Questioner

November 10, 2005

Sex, Drugs, and Barry Manilow

Filed under: Uncategorized

My psychiatrist has just diagnosed me as suffering from Post-Traumatic Stress Disorder and I think that a major reason for it is that I spent a good part of my adolescence listening to The Carpenters and Barry Manilow. OK. I’m probably exaggerating a little, but I was slightly different from the others kids and always had been. I knew as early as kindergarten that there was something different about me. I was perfectly happy playing by myself or reading. I never liked sports and physical games. I was smarter than the other kids. Oh, and I really liked looking at pictures of other guys in Boys’ Life magazine.

It was when I was ten that the abuse started. First, it was sexual. Some of it was cruel, some of it was quite loving and, (to my naive mind at the time), beautiful. Then the emotional and physical abuse began. Every day in junior high school was a terror followed by humiliations and ridicule when I returned home.

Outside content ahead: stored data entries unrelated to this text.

(** X8.  [Unit.move] changes nothing but the position, the velocity and
    the facing of the unit itself, and nothing at all without a target.
    Within the attack range of the target the unit stands still with a
    velocity of zero.  Out of range its velocity becomes its speed times
    the direction to the target; it faces up when the target is above it
    and down when it is below, and keeps its facing when the target is
    level; it moves by the velocity times the time step, clamped on each
    axis to the canvas inset by its radius, so it ends within the canvas
    inset by its radius (on an axis where the canvas is at least two
    radii wide). *)
Theorem Unit_move_kinematics (deltaTime : R) (g : Game) (i : nat)
    (this : Unit) :
  g_units g !! i = Some this ->
  let g' := Unit_move deltaTime i g in
  g_towers g' = g_towers g
  /\ g_projectiles g' = g_projectiles g
  /\ (u_target this = None -> g' = g)
  /\ forall (r : TargetRef) (target : Combatant),
       u_target this = Some r -> deref g r = Some target ->
       let distance := Vec.distanceTo (u_position this) (c_position target) in
       exists this' : Unit,
         g_units g' = <[i := this']> (g_units g)
         /\ unitConstants this' = unitConstants this
         /\ (u_health this', u_alive this', u_target this',
             u_lastAttack this', u_animationTime this')
            = (u_health this, u_alive this, u_target this,
               u_lastAttack this, u_animationTime this)
         /\ (distance <= u_attackRange this ->
             u_position this' = u_position this
             /\ u_velocity this' = mkVector2D 0 0
             /\ u_facing this' = u_facing this)
         /\ (u_attackRange this < distance -> 0 <= u_attackRange this ->
             u_velocity this'
             = Vec.multiply
                 (Vec.directionTo (u_position this) (c_position target))
                 (u_speed this)
             /\ (0 < u_speed this ->
                 y (c_position target) < y (u_position this) ->
                 u_facing this' = (-1)%Z)
             /\ (0 < u_speed this ->
                 y (u_position this) < y (c_position target) ->
                 u_facing this' = 1%Z)
             /\ (y (c_position target) = y (u_position this) ->
                 u_facing this' = u_facing this)
             /\ x (u_position this')
                = Utils.clamp
                    (x (u_position this) + x (u_velocity this') * deltaTime)
                    (u_radius this) (width (g_canvas g) - u_radius this)
             /\ y (u_position this')
                = Utils.clamp
                    (y (u_position this) + y (u_velocity this') * deltaTime)
                    (u_radius this) (height (g_canvas g) - u_radius this)
             /\ (2 * u_radius this <= width (g_canvas g) ->
                 u_radius this <= x (u_position this')
                 <= width (g_canvas g) - u_radius this)
             /\ (2 * u_radius this <= height (g_canvas g) ->
                 u_radius this <= y (u_position this')
                 <= height (g_canvas g) - u_radius this)).
Proof.
  intros Hthis g'.
  split; [apply Unit_move_towers|].
  split; [unfold g', Unit_move; repeat case_match; done|].
  split; [intros Hnone; unfold g', Unit_move; by rewrite Hthis, Hnone|].
  intros r target Hr Htarget distance.
  unfold g', Unit_move. rewrite Hthis, Hr, Htarget. fold distance.
  destruct (Rleb distance (u_attackRange this)) eqn:Hreach.
  - apply Rleb_true_iff in Hreach.
    eexists. split; [reflexivity|]. split; [reflexivity|].
    split; [simpl; by rewrite Hr|].
    split; [by intros _; repeat split|]. intros Hout. lra.
  - apply Rleb_false_iff in Hreach.
    eexists. split; [reflexivity|]. split; [reflexivity|].
    split; [simpl; by rewrite Hr|].
    split; [intros Hin; lra|]. intros _ Hrange.
    assert (Hapart : u_position this <> c_position target).
    { intros Heq. unfold distance in Hreach.
      rewrite Heq, distanceTo_same in Hreach. lra. }
    destruct (directionTo_apart _ _ Hapart) as (Hpos & Hdir & Hone).
    fold distance in Hpos, Hdir.
    assert (Hy : y (Vec.directionTo (u_position this) (c_position target))
                 = (y (c_position target) - y (u_position this)) / distance).
    { by rewrite Hdir. }
    assert (Hinv : 0 < / distance) by by apply Rinv_0_lt_compat.
    split; [reflexivity|].
    simpl. rewrite Hy.
    split.
    { intros Hspeed Habove.
      rewrite (proj2 (Rltb_true_iff _ 0)); [done|].
      unfold Rdiv.
      assert (H1 : (y (c_position target) - y (u_position this))
                   * / distance < 0) by nra.
      nra. }
    split.
    { intros Hspeed Hbelow.
      assert (H1 : 0 < (y (c_position target) - y (u_position this))
                       * / distance) by nra.
      rewrite (proj2 (Rltb_false_iff _ 0)) by (unfold Rdiv; nra).
      rewrite (proj2 (Rltb_true_iff 0 _)); [done|]. unfold Rdiv; nra. }
    split.
    { intros Hlevel. rewrite Hlevel.
      replace ((y (u_position this) - y (u_position this)) / distance
               * u_speed this) with 0 by (unfold Rdiv; ring).
      by rewrite (proj2 (Rltb_false_iff 0 0)) by lra. }
    split; [reflexivity|]. split; [reflexivity|].
    split; intros Hwide; apply clamp_in_bounds; lra.
Qed.

Lemma Unit_move_kinematics_witness :
  exists this' : Unit,
    g_units (Unit_move (1 / 10) 0 knightBelowTower) = [this']
    /\ u_facing (newKnight (mkVector2D 400 499) enemy) = 1%Z
    /\ u_facing this' = (-1)%Z
    /\ 15 <= y (u_position this') <= 485
    /\ u_animationTime this' = 0.
Proof.
  pose (this := Unit_with_target (newKnight (mkVector2D 400 499) enemy)
                  (Some (TowerRef 0))).
  pose (tower := Tower_new (mkVector2D (800 / 2) (500 - 50)) player).
  destruct (Unit_move_kinematics (1 / 10) knightBelowTower 0 this)
    as (_ & _ & _ & Hmove); [reflexivity|].
  destruct (Hmove (TowerRef 0) (IsTower tower))
    as (this' & Hunits & _ & Hframe & _ & Hout); [reflexivity|reflexivity|].
  assert (Hfar : u_attackRange this
                 < Vec.distanceTo (u_position this)
                     (c_position (IsTower tower))).
  { rewrite distanceTo_vertical by (simpl; lra). simpl.
    rewrite Rabs_right by lra. lra. }
  destruct (Hout Hfar) as (_ & Hup & _ & _ & _ & _ & _ & Hy);
    [simpl; lra|].
  exists this'. split; [exact Hunits|]. split; [reflexivity|].
  split; [apply Hup; simpl; lra|].
  split.
  { assert (Hradius : u_radius this = 15).
    { simpl. by destruct (Reqb 15 0). }
    rewrite Hradius in Hy. simpl in Hy. lra. }
  simpl in Hframe. congruence.
Defined.
End UnitProperties.

Section UnitUpdate.

Lemma onlyUnit_refl (i : nat) (g : Game) : onlyUnit i g g.
Proof. by split. Qed.

Lemma onlyUnit_trans (i : nat) (g1 g2 g3 : Game) :
  onlyUnit i g1 g2 -> onlyUnit i g2 g3 -> onlyUnit i g1 g3.
Proof.
  intros [H12 P12] [H23 P23]. split; [|congruence].
  intros j Hj. by rewrite H23, H12.
Qed.

Lemma setUnit_onlyUnit (g : Game) (i : nat) (u : Unit) :
  onlyUnit i g (setUnit g i u).
Proof.
  split; [|done]. intros j Hj. simpl. apply list_lookup_insert_ne. congruence.
Qed.

Lemma Unit_findTarget_onlyUnit (i : nat) (g : Game) :
  onlyUnit i g (Unit_findTarget i g).
Proof.
  unfold Unit_findTarget.
  case_match; [apply setUnit_onlyUnit|apply onlyUnit_refl].
Qed.

Lemma Unit_move_onlyUnit (deltaTime : R) (i : nat) (g : Game) :
  onlyUnit i g (Unit_move deltaTime i g).
Proof.
  unfold Unit_move.
  repeat case_match; try apply onlyUnit_refl; apply setUnit_onlyUnit.
Qed.

Lemma Unit_setLastAttack_onlyUnit (i : nat) (time : Z) (g : Game) :
  onlyUnit i g (Unit_setLastAttack i time g).
Proof.
  unfold Unit_setLastAttack.
  case_match; [apply setUnit_onlyUnit|apply onlyUnit_refl].
Qed.

Lemma Unit_addAnimationTime_onlyUnit (i : nat) (deltaTime : R) (g : Game) :
  onlyUnit i g (Unit_addAnimationTime i deltaTime g).
Proof.
  unfold Unit_addAnimationTime.
  case_match; [apply setUnit_onlyUnit|apply onlyUnit_refl].
Qed.

Lemma Unit_move_lookup (deltaTime : R) (i : nat) (g : Game) (this : Unit) :
  g_units g !! i = Some this ->
  exists this' : Unit,
    g_units (Unit_move deltaTime i g) !! i = Some this'
    /\ u_target this' = u_target this
    /\ u_type this' = u_type this
    /\ u_damage this' = u_damage this
    /\ u_team this' = u_team this.
Proof.
  intros Hthis. pose proof (lookup_lt_Some _ _ _ Hthis) as Hlt.
  unfold Unit_move. rewrite Hthis.
  repeat case_match; try (by exists this);
    (eexists; split; [simpl; by apply list_lookup_insert_eq|done]).
Qed.

(** The outcomes of [attemptAttack]. *)
Lemma Unit_attemptAttack_cases (currentTime : Z) (i : nat) (g : Game)
    (this : Unit) :
  g_units g !! i = Some this ->
  Unit_attemptAttack currentTime i g = Normal g
  \/ exists (r : TargetRef) (target : Combatant),
       u_target this = Some r /\ deref g r = Some target
       /\ ((isRanged (u_type this) = true
            /\ Unit_attemptAttack currentTime i g
               = Normal
                   (Unit_setLastAttack i currentTime
                      (Game_with_projectiles g
                         (g_projectiles g ++ [Unit_projectile this target]))))
           \/ (isRanged (u_type this) = false
               /\ Unit_attemptAttack currentTime i g
                  = Normal
                      (Unit_setLastAttack i currentTime
                         (target_takeDamage g r (u_damage this))))).
Proof.
  intros Hthis. unfold Unit_attemptAttack. rewrite Hthis.
  destruct (u_target this) as [r|]; [|by left].
  destruct (deref g r) as [target|] eqn:Htarget; [|by left].
  destruct (negb (c_alive target)); [by left|].
  destruct (currentTime - u_lastAttack this <? u_attackCooldown this)%Z;
    [by left|].
  destruct (Rleb _ _); [|by left].
  right. exists r, target. split; [done|]. split; [done|].
  unfold Unit_attack, Unit_createProjectile. rewrite Hthis, Htarget.
  destruct (isRanged (u_type this)); [left|right]; done.
Qed.

(** X9.  The update of a unit never throws, and it writes nothing but
    the unit itself, its target, and the projectile list: every unit
    keeps its type, team, maximal health, damage, speed, range, radius
    and cooldown; a unit other than the updated one is unchanged, or it
    is the target that the updated unit has just chosen, the updated
    unit is not ranged, and it has taken the damage of the updated unit
    once; the projectile list is unchanged, or the updated unit is
    ranged and one live projectile with its damage, team and type has
    been appended.  The update of a dead unit does nothing. *)
Theorem Unit_update_touches_self_and_target (deltaTime : R)
    (currentTime : Z) (g : Game) (i : nat) (this : Unit) :
  g_units g !! i = Some this ->
  let g' := final (Unit_update deltaTime currentTime i g) in
  let chosen := Unit_chooseTarget this g in
  Unit_update deltaTime currentTime i g = Normal g'
  /\ unitConstants <$> g_units g' = unitConstants <$> g_units g
  /\ (forall (j : nat) (u : Unit),
        j <> i -> g_units g !! j = Some u ->
        g_units g' !! j = Some u
        \/ (chosen = Some (UnitRef j) /\ isRanged (u_type this) = false
            /\ g_units g' !! j = Some (Unit_takeDamage u (u_damage this))))
  /\ (g_projectiles g' = g_projectiles g
      \/ (isRanged (u_type this) = true
          /\ exists p : Projectile,
               g_projectiles g' = g_projectiles g ++ [p]
               /\ p_damage p = u_damage this /\ p_team p = u_team this
               /\ p_type p = u_type this /\ p_alive p = true))
  /\ (u_alive this = false -> g' = g).
Proof.
  intros Hthis g' chosen.
  assert (Hconstants : unitConstants <$> g_units g'
                       = unitConstants <$> g_units g).
  { apply (Unit_update_sameUnitsBy unitConstants); done. }
  split; [|split; [exact Hconstants|]].
  { unfold g', Unit_update. rewrite Hthis.
    destruct (negb (u_alive this)); [done|].
    destruct (Unit_attemptAttack _ _ _) eqn:Hattempt; [done|].
    exfalso. revert Hattempt.
    set (g2 := Unit_move deltaTime i (Unit_findTarget i g)).
    unfold Unit_attemptAttack. repeat case_match; try done.
    destruct (Unit_attack_with_game i t g2) as (g3 & -> & _). done. }
  unfold g', Unit_update. rewrite Hthis.
  destruct (u_alive this) eqn:Halive; simpl;
    [|split; [by left|split; [by left|done]]].
  set (g1 := Unit_findTarget i g).
  set (g2 := Unit_move deltaTime i g1).
  assert (H1 : g_units g1 !! i = Some (Unit_with_target this chosen))
    by by apply Unit_findTarget_lookup.
  destruct (Unit_move_lookup deltaTime i g1 _ H1)
    as (this2 & H2 & Htarget2 & Htype2 & Hdamage2 & Hteam2).
  simpl in Htarget2, Htype2, Hdamage2, Hteam2.
  assert (H12 : onlyUnit i g g2).
  { eapply onlyUnit_trans;
      [apply Unit_findTarget_onlyUnit|apply Unit_move_onlyUnit]. }
  destruct H12 as [Hothers Hprojectiles].
  destruct (Unit_attemptAttack_cases currentTime i g2 this2 H2)
    as [->|(r & target & Hr & Hderef & [[Hranged ->]|[Hmelee ->]])]; simpl.
  - destruct (Unit_addAnimationTime_onlyUnit i deltaTime g2) as [Ho Hp].
    split; [|split; [left; congruence|done]].
    intros j u Hj Hu. left. by rewrite Ho, Hothers.
  - set (g3 := Unit_setLastAttack i currentTime _).
    assert (H23 : onlyUnit i (Game_with_projectiles g2
                                (g_projectiles g2
                                 ++ [Unit_projectile this2 target])) g3)
      by apply Unit_setLastAttack_onlyUnit.
    destruct H23 as [Ho3 Hp3].
    destruct (Unit_addAnimationTime_onlyUnit i deltaTime g3) as [Ho Hp].
    split; [|split; [|done]].
    + intros j u Hj Hu. left. by rewrite Ho, Ho3, <- Hu, <- Hothers.
    + right. split; [congruence|]. exists (Unit_projectile this2 target).
      rewrite Hp, Hp3. simpl. rewrite Hprojectiles. by repeat split.
  - set (g3 := Unit_setLastAttack i currentTime _).
    assert (H23 : onlyUnit i (target_takeDamage g2 r (u_damage this2)) g3)
      by apply Unit_setLastAttack_onlyUnit.
    destruct H23 as [Ho3 Hp3].
    destruct (Unit_addAnimationTime_onlyUnit i deltaTime g3) as [Ho Hp].
    split; [|split; [|done]].
    + intros j u Hj Hu. rewrite Ho, Ho3 by done.
      rewrite Htarget2 in Hr.
      destruct r as [j0|k]; simpl.
      * destruct (g_units g2 !! j0) as [u0|] eqn:Hu0;
          [|left; by rewrite Hothers].
        simpl. destruct (decide (j0 = j)) as [->|Hne].
        { right. pose proof (lookup_lt_Some _ _ _ Hu0) as Hlt.
          rewrite Hothers, Hu in Hu0 by done. injection Hu0 as <-.
          split; [done|]. split; [congruence|].
          rewrite list_lookup_insert_eq by done.
          by rewrite Hdamage2. }
        left. rewrite list_lookup_insert_ne by done. by rewrite Hothers.
      * left. destruct (g_towers g2 !! k); simpl; by rewrite Hothers.
    + left. rewrite Hp, Hp3, target_takeDamage_projectiles. done.
Qed.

I had three escapes at this time. The first was reading. I became a voracious reader, devouring everything I could find. The second was music, mostly classical and seventies bubblegum. Everyone else my age was listening to Led Zeppelin, Steve Miller, and The Stones. I would not listen to their music. I was listening to The Carpenters and Barry Manilow. The third was sex. I became, at the age of twelve, a compulsive masturbator, indulging sometimes four or five times a day.

In college, my academic over-achieving ended when I discovered my fourth escape- drugs, and how much they improved my third escape, sex. I discovered the gay subculture of the late seventies and ran screaming from the closet.

Today, I realize that the indefinable thing I knew was different about me when I was young is that I am gay. If my first abuser had not known that I would probably grow up to be gay, I doubt he would have chosen me as an easy victim. If everyone at school and in my family had not assumed I was “queer” merely because I was smart and bad at sports, I would not have PTSD today and would probably be a college professor instead of a clerk. And, if I hadn’t been taught that sex is evil and immoral, I might not have needed drugs to overcome my southern Protestant guilt and inhibitions.

But, that’s all in the past. Now, I need to figure out what to do with the rest of my life.